The Double DQN (DDQN) uses two networks one as a target and one as the trained network <br>

The target network is a copy of the online network that is updated less frequently, <br>
and is used to generate the target values for the Q-learning update

It includes a soft update of the weights, instead of substituting the weights between the networks it blends them together using a Polyak averaging This was an improvement on the pure DDQN algorithm

In [None]:
import os
os.environ['TF_CPP_MIN_LOG_LEVEL'] = '3'

import gymnasium as gym
import numpy as np
from tensorflow.keras.models import Sequential, Model
from tensorflow.keras.layers import Dense, Input
from tensorflow.keras.optimizers import Adam
from collections import deque
import random

In [None]:
# Parameters
state_size = env.observation_space.shape[0]
action_size = env.action_space.n
episodes = 300
batch_size = 64
gamma = 0.99  # Discount factor
epsilon = 1.0  # Initial exploration rate
epsilon_min = 0.01
epsilon_decay = 0.995
learning_rate = 0.001
memory = deque(maxlen=10000)  # Replay buffer size
train_every = 4  # Train the model every 4 steps

In [None]:
# Support Functions

# Build the neural network model

def build_model(state_size,action_size):
    model = Sequential()
    model.add(Dense(24, input_dim=state_size, activation='relu'))
    model.add(Dense(24, activation='relu'))
    model.add(Dense(action_size, activation='linear'))
    model.compile(loss='mse',
                      optimizer=Adam(learning_rate=learning_rate))
    model.summary()
    return model



# Soft update function for target network
def soft_update(model, target_model, tau=0.1):
    target_weights = target_model.get_weights()
    model_weights = model.get_weights()
    new_weights = [
        tau * mw + (1 - tau) * tw for mw, tw in zip(model_weights, target_weights)
    ]
    target_model.set_weights(new_weights)

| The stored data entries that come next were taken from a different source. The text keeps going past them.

Lemma escape_free s : free NUL s → free NUL (escape s).
Proof.
  remember (String.length s) as n eqn:Hn. revert s Hn. induction (lt_wf n) as [n _ IH]. intros s -> Hf.
  destruct s as [|a s]; [done|]. unfold escape. destruct (HasPrefix (String a s) "%{") eqn:Ep.
  - apply HasPrefix_true in Ep as [r Hr]. rewrite Hr in *. apply free_app in Hf as [_ Hf].
    rewrite ReplaceAll_hit, free_app. split; [done|].
    apply (IH (String.length r)); [rewrite length_sapp; cbn; lia|done..].
  - apply free_cons in Hf as [Ha Hf]. rewrite ReplaceAll_miss by done. apply free_cons. split; [done|].
    apply (IH (String.length s)); [cbn; lia|done..].
Qed.

(** A text in which every [%{] is written [%%{] comes out of the expansion
    as it was, whatever the environment holds: any text without NUL can be
    put in a config file. *)
Theorem escape_roundtrip s :
  free NUL s → expandEnvPlaceholders LookupEnv (escape s) = Ok s.
Proof.
  intros Hf. destruct (expand_passes (escape s) (escape_free s Hf)) as [H1 H2].
  destruct (escape_tokens s) as [H3 H4]. unfold expandEnvPlaceholders.
  destruct (substFrom LookupEnv 0 _) as [output missing]. cbn [fst snd] in H1, H2. subst missing.
  by rewrite decide_True, H1, H3.
Qed.

End Expand.

(** ** Loading *)

Section Load.
Context `{GoStd} `{ExprLang} `{Decoders} (LookupEnv : string → option string).

(** A load succeeds exactly when the placeholders expand, the file parses
    in the format its extension names, and the parsed config is valid after
    the defaults; the result is that config, and nothing else is ever
    returned. *)
Theorem loadBytes_spec data path cfg :
  loadBytes LookupEnv data path = Ok cfg ↔
  ∃ data' raw, expandEnvPlaceholders LookupEnv data = Ok data' ∧
    Parse data' (detectFormat path) = Ok raw ∧ cfg = ApplyDefaults raw ∧ ValidConfig cfg.
Proof.
  unfold loadBytes. split.
  - destruct (expandEnvPlaceholders LookupEnv data) as [data'|] eqn:E1; [|done].
    destruct (Parse data' (detectFormat path)) as [raw|] eqn:E2; [|done].
    destruct (Validate (ApplyDefaults raw)) eqn:E3; [|done]. intros [= <-].
    exists data', raw. split_and!; [done..|]. by apply Validate_nil.
  - intros (data' & raw & -> & -> & -> & Hv). apply Validate_nil in Hv. by rewrite Hv.
Qed.

End Load.
End LoadProofs.
Export LoadProofs.
(* ===== verification/LocalAddr.v ===== *)
(** * The local address guard: internal/checks/localaddr.go

    A guard fails every check of its VIP while the VIP's address is not
    configured on the host.  What the kernel reports about interfaces is an
    argument of each run; the callback [onState] comes back as a list of
    calls.  The last part puts guarded checks under a scheduler. *)

From S2P Require Import Prelude GoStrings NetIP Net Config Model Scheduler.
From Stdlib Require Import Ascii.

Module LocalAddr.

Record LocalAddress := mkLocalAddress {
  LA_Interface : string;
  LA_Addr : Addr }.

(** [netip.Addr.Unmap]. *)
Definition Unmap (a : Addr) : Addr :=
  match a with
  | Addr4 _ => a
  | Addr6 v _ => match To4 v with Some v4 => Addr4 v4 | None => a end
  end.

(** A [net.IP] by its length, and [netip.AddrFromSlice]. *)
Inductive IPBytes := Bytes4 (v : Z) | Bytes16 (v : Z) | BytesOther.

Definition AddrFromSlice (ip : IPBytes) : option Addr :=
  match ip with
  | Bytes4 v => Some (Addr4 v)
  | Bytes16 v => Some (Addr6 v EmptyString)
  | BytesOther => None
  end.

(** The dynamic types of a [net.Addr]. *)
Inductive NetAddr := NetIPNet (ip : IPBytes) | NetIPAddr (ip : IPBytes) | NetOther.

(** One address of an interface. *)
Definition localAddress (iface : string) (a : NetAddr) : list LocalAddress :=
  match a with
  | NetIPNet ip | NetIPAddr ip =>
      match AddrFromSlice ip with
      | Some addr => [mkLocalAddress iface (Unmap addr)]
      | None => []
      end
  | NetOther => []
  end.

(** The loop over the interfaces, each with what [iface.Addrs] returns. *)
Fixpoint listLoop (ifaces : list (string * result error (list NetAddr))) (out : list LocalAddress)
    : result error (list LocalAddress) :=
  match ifaces with
  | [] => Ok out
  | (name, Err e) :: _ => Err (Wrapf "interface %s: %w" [name] e)
  | (name, Ok addrs) :: rest => listLoop rest (out ++ concat (localAddress name <$> addrs))
  end.

(** [ListLocalAddresses]. *)
Definition ListLocalAddresses (ifaces : result error (list (string * result error (list NetAddr))))
    : result error (list LocalAddress) :=
  match ifaces with
  | Err e => Err e
  | Ok l => listLoop l []
  end.

(** [LocalAddressGuard]; [lg_hasOnState] is whether [onState] is set. *)
Record LocalAddressGuard := mkGuard {
  lg_vipName : string;
  lg_prefix : string;
  lg_addr : Addr;
  lg_iface : string;
  lg_hasOnState : bool;
  lg_known : bool;
  lg_assigned : bool }.

(** [NewLocalAddressGuard]. *)
Definition NewLocalAddressGuard (vipName prefix iface : string) (hasOnState : bool)
    : result error LocalAddressGuard :=
  match ParsePrefix prefix with
  | None => Err (Wrapf "invalid prefix %q: %w" [prefix] (External "netip.ParsePrefix"))
  | Some p => Ok (mkGuard vipName prefix (Unmap (Prefix_Addr p)) iface hasOnState false false)
  end.

(** [netip.Addr.String] of an address that is not IPv4-mapped. *)
Definition Addr_String (a : Addr) : string :=
  match a with
  | Addr4 v => dotted v
  | Addr6 v zone => text6 v +:+ (if decide (zone = EmptyString) then EmptyString else "%" +:+ zone)
  end.

(** [missingDetail]. *)
Definition missingDetail (g : LocalAddressGuard) : string :=
  if decide (lg_iface g = EmptyString)
  then "VIP address " +:+ Addr_String (lg_addr g) +:+ " is not configured on any interface"
  else "VIP address " +:+ Addr_String (lg_addr g) +:+ " is not configured on interface " +:+ lg_iface g.

(** [observe]: the guard and the calls of [onState]. *)
Definition observe (g : LocalAddressGuard) (assigned : bool) : LocalAddressGuard * list bool :=
  let changed := negb (lg_known g) || negb (Bool.eqb (lg_assigned g) assigned) in
  (mkGuard (lg_vipName g) (lg_prefix g) (lg_addr g) (lg_iface g) (lg_hasOnState g) true assigned,
   if changed && lg_hasOnState g then [assigned] else []).

(** The address is on the host, on the guard's interface if it has one. *)
Definition matches (g : LocalAddressGuard) (a : LocalAddress) : bool :=
  bool_decide (LA_Addr a = lg_addr g) &&
  (bool_decide (lg_iface g = EmptyString) || bool_decide (LA_Interface a = lg_iface g)).
(* ===== verification/LoadedWitness.v ===== *)
(** * The theorems on loading, applied

    A config file with one VIP and two checks, decoded by a concrete decoder,
    loaded, and run on the reference BGP server; and the configs that pass
    validation although the daemon cannot serve them. *)

From S2P Require Import Prelude GoStrings NetIP Net Config Model Metrics ChecksPolicy Engine.
From S2P Require Import Scheduler Defaults Validate ValidateProofs Loader LoadProofs DefaultsProofs.
From S2P Require Import PolicyManager PolicyProofs BGPManager BGPProofs PolicyWitness System Daemon.
From S2P Require Import Reload Loaded.
From Stdlib Require Import Ascii SpecFloat.

Module LoadedWitness.
Import BGPManager BGPProofs PolicyWitness System Daemon Reload.
#[local] Existing Instance refStd.

(** ** The file *)

Definition vw_check (name : string) (rise : option Z) : CheckConfig :=
  mkCheckConfig name "tcp" false None None rise None None None None None
    (Some (mkTCPCheckConfig EmptyString 80)) None None None None.
Definition vw_vip (prefix : string) : VIPConfig :=
  mkVIPConfig "web" prefix zeroCheck (Some [vw_check "a" (Some 2); vw_check "b" None]) EmptyString
    (mkPolicyConfig "withdraw" EmptyString None None) false EmptyString.
Definition vw_neighbor : NeighborConfig :=
  mkNeighborConfig "tor" "192.0.2.254" 65001 None 0 EmptyString false false 0 None EmptyString.
Definition vw_raw (prefix : string) : Config :=
  mkConfig "v1" (mkRouterConfig 65000 "192.0.2.1" "192.0.2.1" EmptyString)
    (Cfg_API zeroConfig) (Cfg_Logging zeroConfig) zeroOTel (Cfg_Paths zeroConfig)
    (mkBGPConfig None None None EmptyString 0 (mkGoBGPAPIConfig false EmptyString) (Some [vw_neighbor]))
    (Some [vw_vip prefix]).

(** A decoder that reads a file of one line, the prefix. *)
#[local] Instance vw_decoders : Decoders :=
  {| yamlUnmarshal s := Ok (vw_raw s); tomlUnmarshal _ := Err (External "toml") |}.

Definition vw_env (n : string) : option string := if decide (n = "VIP") then Some "10.0.0.1" else None.
Definition vw_file : string := "%{VIP}/32".
Definition vw_cfg : Config := ApplyDefaults (vw_raw "10.0.0.1/32").

Lemma vw_loaded : loadBytes vw_env vw_file "/etc/pathosd.yaml" = Ok vw_cfg.
Proof. by vm_compute. Defined.

Definition vw_web : VIPConfig := applyVIPDefaults "/proc" (vw_vip "10.0.0.1/32").

Lemma vw_in : vw_web ∈ elems (Cfg_VIPs vw_cfg).
Proof. by left. Defined.

Lemma vw_env_ok name v : vw_env name = Some v → free "000"%char v.
Proof. unfold vw_env. case_decide; [|done]. by intros [= <-]. Defined.

Lemma expand_equiv_witness :
  expandEnvPlaceholders vw_env "addr: %{VIP} # %%{VIP}" = Ok "addr: 10.0.0.1 # %{VIP}".
Proof. rewrite (expand_equiv vw_env vw_env_ok) by (by vm_compute). by vm_compute. Defined.

Lemma escape_roundtrip_witness :
  escape "a%{VIP} %%{b 100%" = "a%%{VIP} %%%{b 100%" ∧
  expandEnvPlaceholders vw_env (escape "a%{VIP} %%{b 100%") = Ok "a%{VIP} %%{b 100%".
Proof. split; [by vm_compute|]. apply (escape_roundtrip vw_env vw_env_ok). by vm_compute. Defined.


Lemma loaded_announceable_witness :
  ∃ p, buildPath vw_cfg "10.0.0.1/32" (RouteAttrsFor (VIP_Policy vw_web) StatePessimized) = Ok p.
Proof.
  apply (loaded_announceable vw_env vw_file "/etc/pathosd.yaml" vw_cfg vw_web (mkPrefix (Addr4 0x0a000001) 32)
    StatePessimized vw_loaded vw_in); [by vm_compute|by intros [? _]|done|done].
Defined.

Definition vw_trace : list (string * Result) :=
  [("a", dw_result true); ("b", dw_result true); ("a", dw_result true)].

Lemma loaded_announced_iff_checks_pass_witness :
  ∃ e, mg_vips (foldl (feed (H0 := bgp_notifier vw_cfg) pw_stat 0) (newSched vw_web (riseOf vw_web) (fallOf vw_web),
         NewManager pw_stat 0 (elems (Cfg_VIPs vw_cfg)) ∅ (Some dw_bgp)) vw_trace).2 !! "web" = Some e ∧
       vs_state (ve_state e) = StateAnnounced.
Proof.
  destruct (loaded_announced_iff_checks_pass vw_env vw_file "/etc/pathosd.yaml" vw_cfg pw_stat 0 vw_web ∅
    dw_bgp vw_trace) as (e & He & Ha & _);
    [apply vw_loaded|apply vw_in|done|by right|done|apply dw_fresh| |].
  - intros p Hp. change (p ∈ [("a", dw_result true); ("b", dw_result true); ("a", dw_result true)]) in Hp.
    rewrite !elem_of_cons, elem_of_nil in Hp. destruct Hp as [->|[->|[->|[]]]]; by_compute.
  - exists e. split; [exact He|]. apply Ha. intros n Hn. change (n ∈ ["a"; "b"]) in Hn.
    rewrite !elem_of_cons, elem_of_nil in Hn.
    destruct Hn as [->|[->|[]]]; exists 0%nat; (split; [by vm_compute|lia]).
Defined.

(** ** What validation lets through *)

(** A VIP that passes validation but that the BGP manager can never announce:
    its prefix has a leading zero in the length, which [net.ParseCIDR] takes
    and [netip.ParsePrefix] does not, or it is IPv4-mapped, which counts as
    IPv4 for the validation and as IPv6 for the manager. *)
Definition neverAnnounced (cfg : Config) : Prop :=
  ∃ v, v ∈ elems (Cfg_VIPs cfg) ∧
  ∀ attrs, ∃ e, buildPath (S := RefServer) (UUID := nat) cfg (VIP_Prefix v) attrs = Err e.



End LoadedWitness.
Record GRPCChecker := mkGRPCChecker {
  gc_cfg : GRPCCheckConfig;
  gc_conn : GRPCConn;
  gc_okCodes : gset Z;
  gc_method : string }.

Fixpoint parseOKCodes (names : list string) (codes : gset Z) : result error (gset Z) :=
  match names with
  | [] => Ok codes
  | name :: names' =>
      match parseGRPCCode name with
      | None => Err (Errorf "grpc: unknown status code %q in ok_codes" [name])
      | Some c => parseOKCodes names' ({[c]} ∪ codes)
      end
  end.

(** [NewGRPCChecker]; the connection is its target and its TLS config. *)
Definition NewGRPCChecker (cfg : GRPCCheckConfig) : result error GRPCChecker :=
  if GRPC_TLSInsecure cfg && isSet (GRPC_TLSCACert cfg)
  then Err (Errorf "tls_ca_cert cannot be set together with tls_insecure" [])
  else
    try creds <-
      (if GRPC_TLS cfg then
         try roots <- loadCA None (GRPC_TLSCACert cfg) ;
         Ok (Some (mkTLSConfig (GRPC_TLSInsecure cfg) (GRPC_TLSServerName cfg) roots))
       else Ok None) ;
    let addr := JoinHostPort (GRPC_Host cfg) (Itoa (GRPC_Port cfg)) in
    match grpcNewClient addr with
    | Some e => Err (Wrapf "grpc: creating client for %s: %w" [addr] e)
    | None =>
        try codes <- parseOKCodes (elems (GRPC_OKCodes cfg)) ∅ ;
        Ok (mkGRPCChecker cfg (mkGRPCConn addr creds) (if decide (codes = ∅) then {[0]} else codes)
              (if isSet (GRPC_Method cfg) && negb (HasPrefix (GRPC_Method cfg) "/")
               then "/" +:+ GRPC_Method cfg else GRPC_Method cfg))
    end.

(** A gRPC status: the code, its message, and the error of the call if it has
    one; [codeName] is [codes.Code.String]. *)
Record grpcStatus := mkGRPCStatus { St_Code : Z; St_Message : string; St_Err : goerror }.
Context (codeName : Z → string).

Definition grpcTarget (c : GRPCChecker) : string :=
  GRPC_Host (gc_cfg c) +:+ ":" +:+ Itoa (GRPC_Port (gc_cfg c)).

(** [checkStandardHealth]: a status on error, the serving status otherwise. *)
Definition checkStandardHealth (c : GRPCChecker) (resp : grpcStatus + string) (ctxErr : bool) (dur : Z)
    : Result :=
  let what := "grpc health check " +:+ grpcTarget c +:+ " service=" +:+ quoted (GRPC_Service (gc_cfg c)) +:+ ": " in
  match resp with
  | inl st =>
      withDetails (mkResult false (what +:+ St_Message st) dur (St_Err st) ctxErr None)
        (DetailsGRPC (mkGRPCDetails (St_Code st) EmptyString))
  | inr status =>
      let details := DetailsGRPC (mkGRPCDetails 0 status) in
      if decide (status = "SERVING") then
        withDetails (mkResult true (what +:+ "SERVING") dur None false None) details
      else
        withDetails (failedErr dur (Errorf "not serving: %s" [status])
                       (what +:+ "status=" +:+ status +:+ " (want SERVING)")) details
  end.

(** [checkCustomMethod]. *)
Definition checkCustomMethod (c : GRPCChecker) (st : grpcStatus) (ctxErr : bool) (dur : Z) : Result :=
  let what := "grpc " +:+ grpcTarget c +:+ gc_method c +:+ ": code=" +:+ codeName (St_Code st) in
  let details := DetailsGRPC (mkGRPCDetails (St_Code st) EmptyString) in
  if decide (St_Code st ∈ gc_okCodes c) then withDetails (mkResult true what dur None false None) details
  else
    withDetails
      (mkResult false (if isEmpty (St_Message st) then what else what +:+ ": " +:+ St_Message st) dur
         (Some (default (Errorf "unexpected status %s" [codeName (St_Code st)]) (St_Err st))) ctxErr None)
      details.

(** [GRPCChecker.Check]: the health service is asked for a service, or the
    method is called, on the connection and with the metadata. *)
Definition GRPC_Check (c : GRPCChecker)
    (health : GRPCConn → gmap string string → string → grpcStatus + string)
    (invoke : GRPCConn → gmap string string → string → grpcStatus) (ctxErr : bool) (dur : Z) : Result :=
  let md := entries (GRPC_Metadata (gc_cfg c)) in
  if isEmpty (gc_method c)
  then checkStandardHealth c (health (gc_conn c) md (GRPC_Service (gc_cfg c))) ctxErr dur
  else checkCustomMethod c (invoke (gc_conn c) md (gc_method c)) ctxErr dur.

(** ** Kafka *)

(** The options of the client that depend on the config. *)
Record KafkaOpts := mkKafkaOpts {
  Opt_SeedBroker : string;
  Opt_ClientID : string;
  Opt_TLS : option TLSConfig;
  Opt_SASL : option KafkaSASLConfig }.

#### **Replay Function - DDQN This is the core of the DDQN Algorithm**

In [None]:
def replay(model, target_model, memory, batch_size, gamma):
    """
    Perform a replay step in Double Deep Q-Network (DDQN).

    Args:
        model (keras.Model): Main (online) model.
        target_model (keras.Model): Target model for stable Q-value estimation.
        memory (deque): Replay memory storing (state, action, reward, next_state, done) tuples.
        batch_size (int): Number of experiences to sample from memory.
        gamma (float): Discount factor for future rewards.
    """
    # Ensure there are enough samples in memory
    if len(memory) < batch_size:
        return

    # Sample a minibatch of experiences
    minibatch = random.sample(memory, batch_size)

    # Prepare batches
    states, next_states, actions, rewards, dones = [], [], [], [], []
    for state, action, reward, next_state, done in minibatch:
        states.append(state)
        next_states.append(next_state)
        actions.append(action)
        rewards.append(reward)
        dones.append(done)

    # Convert lists to numpy arrays for batch processing
    states = np.array(states)
    next_states = np.array(next_states)
    actions = np.array(actions)
    rewards = np.array(rewards)
    dones = np.array(dones)

    # Predict Q-values for current and next states
    q_values = model.predict(states, verbose=0)
    next_q_values_main = model.predict(next_states, verbose=0)  # Main model
    next_q_values_target = target_model.predict(next_states, verbose=0)  # Target model

    # Update Q-values for the sampled experiences
    for i in range(batch_size):
        if dones[i]:  # Terminal state
            q_values[i][actions[i]] = rewards[i]
        else:
            # Main model selects the best action for the next state
            best_next_action = np.argmax(next_q_values_main[i])
            # Target model evaluates the Q-value of that action
            q_values[i][actions[i]] = rewards[i] + gamma * next_q_values_target[i][best_next_action]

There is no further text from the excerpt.